Das vorletzte Kapitel, „Rückblick: Ein
halbes Jahrhundert Migrationserfahrung
zwischen Kosovo und Deutschland“
(191–201), von der Historikerin und Mitbegründerin der European Stability Initiative Verena Knaus, bettet die Biographien
in den historischen, sozialpolitischen und
sozioökonomischen Kontext ein. Dies ist
konzise und gut lesbar geschrieben, jedoch
wünscht sich der Leser an manchen Stellen
eine etwas stärkere Einbindung in die gesamtjugoslawische Geschichte. Als kleines
Manko des Bandes ist zu kritisieren, dass
einige faktische Ungenauigkeiten in den
Interviews, wie falsch erinnerte Daten, von
den Herausgebern unkommentiert übernommen werden.
Bereits 2009 erschien die albanischsprachige Originalausgabe Atdheu në valixhe.
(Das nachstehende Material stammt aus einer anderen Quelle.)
(** * gcbm_animation: the raster Layer / LayerCollection pipeline

    A shallow embedding of [gcbmanimation.layer.layer],
    [gcbmanimation.layer.boundingbox], [gcbmanimation.layer.layercollection]
    and [gcbmanimation.indicator.indicator].

    Conventions.
    - Pixel values, nodata values and unit scale factors are exact rationals
      ([Q]); Python's numeric [==] / [!=] is [Qeq_bool].  Rounding of the
      floating point arithmetic is not represented.
    - A raster file is the grid read by [ReadAsArray] plus the metadata the
      code looks at ([gdal.Info]).  The file store is total: every path
      names a raster, so a failure of the raster engine to open a file is
      not represented.
    - Python exceptions are the constructors of [Exc]; a method that can
      raise returns a [Result]. *)

From Stdlib Require Import List ZArith QArith Qabs Qminmax Bool Lia Lqa String Ascii Permutation Arith Sorted.
Import ListNotations.

Open Scope Z_scope.

(** ** Numeric comparison of pixel values *)

Definition Pixel := Q.

(** Python / numpy [a != b] on numbers. *)
Definition ne (a b : Q) : bool := negb (Qeq_bool a b).

(** Python / numpy [a == b] on numbers. *)
Definition eqn (a b : Q) : bool := Qeq_bool a b.

Definition Grid := list (list Pixel).

(** ** BoundingBox.min_pixel_bounds (boundingbox.py) *)

Module BoundingBoxScan.

(** [np.where(row != nodata)[0]]: the column indices holding data,
    ascending; [c] is the index of the head of [row]. *)
Fixpoint where_ne (nodata : Q) (row : list Pixel) (c : nat) : list nat :=
  match row with
  | [] => []
  | v :: rest =>
      if ne v nodata then c :: where_ne nodata rest (S c)
      else where_ne nodata rest (S c)
  end.

(** [np.min] and [np.max] of a non-empty index array. *)
Definition np_min (l : list nat) : nat := fold_right Nat.min (hd 0%nat l) l.
Definition np_max (l : list nat) : nat := fold_right Nat.max (hd 0%nat l) l.

(** The four loop variables of [min_pixel_bounds]. *)
Record Bounds := mkBounds { x_min : Z; x_max : Z; y_min : Z; y_max : Z }.

(** One iteration of [for i, row in enumerate(raster_data)]. *)
Definition scan_row (nodata : Q) (b : Bounds) (i : nat) (row : list Pixel) : Bounds :=
  let x_index := where_ne nodata row 0 in
  match x_index with
  | [] => b   (* continue *)
  | _ =>
      let x_index_min := Z.of_nat (np_min x_index) in
      let x_index_max := Z.of_nat (np_max x_index) in
      {| y_min := if y_min b =? 0 then Z.of_nat i else y_min b;
         x_min := if x_index_min <? x_min b then x_index_min else x_min b;
         x_max := if x_index_max >? x_max b then x_index_max else x_max b;
         y_max := Z.of_nat i |}
  end.

Fixpoint scan (nodata : Q) (rows : Grid) (i : nat) (b : Bounds) : Bounds :=
  match rows with
  | [] => b
  | row :: rest => scan nodata rest (S i) (scan_row nodata b i row)
  end.

(** [raster_data.shape[1]]. *)
Definition shape1 (data : Grid) : nat := List.length (hd [] data).

(** The list [[x_min - 1, x_max + 1, y_min - 1, y_max + 1]] computed on the
    first access of the property. *)
Definition min_pixel_bounds (data : Grid) (nodata : Q) : list Z :=
  let b := scan nodata data 0
             {| x_min := Z.of_nat (shape1 data); x_max := 0; y_min := 0; y_max := 0 |} in
  [x_min b - 1; x_max b + 1; y_min b - 1; y_max b + 1].

(** A pixel of [data] at row [r], column [c] that is not nodata. *)
Definition data_at (nodata : Q) (data : Grid) (r c : nat) : Prop :=
  exists row v, nth_error data r = Some row /\ nth_error row c = Some v /\ ne v nodata = true.

(** numpy arrays are rectangular. *)
Definition rectangular (data : Grid) : Prop :=
  forall row, In row data -> List.length row = shape1 data.

End BoundingBoxScan.

(** ** Exceptions and results *)

Inductive Exc : Type :=
  | IndexError | AttributeError | ValueError | TypeError | SyntaxError
  | RuntimeError | IOError | StopIteration | CalcError.

Inductive Result (A : Type) : Type :=
  | Ok (a : A)
  | Raise (e : Exc).
Arguments Ok {A} a.
Arguments Raise {A} e.

(** ** Units (layer/units.py) *)

Inductive Units : Type := Blank | Tc | Ktc | Mtc | TcPerHa | KtcPerHa | MtcPerHa.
Rrëfime të emigrantëve kosovarë në Gjermani
[Heimat im Koffer. Erzählungen kosovarischer Migranten in Deutschland] im Anschluss an die produktive Zusammenarbeit beider Autoren bei Qendra Multimedia,
Prishtina. Diese 2002 von Jeton Neziraj als
Theater- und Kulturprojekt gegründete
Künstlercompagnie bringt, oft in Kooperation mit europäischen Künstlern und
Institutionen auch aus dem ehemaligen
Jugoslawien, gesellschaftskritische und
erinnerungspolitische Kunst und Populärwissenschaft hervor, die in staatlichen Kul-
tureinrichtungen aufgrund des geforderten
Beitrags zur Festigung der ethnonationalen
Meistererzählung von jahrhundertelanger
Viktimisierung und anschließender heroischer Befreiung von fremden Unterdrückern durch die kosovarische Befreiungsarmee keinen Platz findet. Den Band auf
Deutsch und auf Albanisch zu veröffentlichen ist angesichts des impliziten Auftrags, den Stereotypen über die Migranten
sowohl in der Herkunfts- als auch in der
Aufnahmegesellschaft ein differenziertes
Bild entgegenzusetzen, konsequent.
Interessant machen den Band einerseits
die einfühlsam dargestellten, subjektiven
Perspektiven der Migranten, andererseits
der reflektierte Umgang der Autoren mit
dem durch ihre Herkunftsgesellschaft
geprägten Blick auf das Thema; erhöht
wurde dieses Reflektionsvermögen wohl
auch durch die Migrationserfahrungen der
beiden Autoren in das Land des jeweils Anderen. Migranten aus dem Kosovo – häufig
„passiver“ Gegenstand von Experten- und
Mediendiskursen – wird selten Raum bzw.
eine Stimme gegeben, ihre Erfahrungen
und Empfindungen zu berichten. Durch
die vorgenommene Perspektivenumkehrung leistet der Band einen gesellschaftlich
relevanten Beitrag zu den Migrationsdebatten in Kosovo sowie in Deutschland. Die
sensibel dargestellten Lebensgeschichten
brechen das Bild einer vermeintlich homogenen Gruppe der Migranten auf und
porträtieren die komplexen Identitäten
und multiplen Loyalitäten der Betroffenen zwischen Herkunfts- und Aufnahmegesellschaft. Es bleibt zu wünschen, dass
der Band, wie von Verena Knaus angeregt
(201), dazu beitragen kann, dass betroffene Individuen und Familien stärker in der
Diskussion um Migrationspolitik berücksichtigt werden.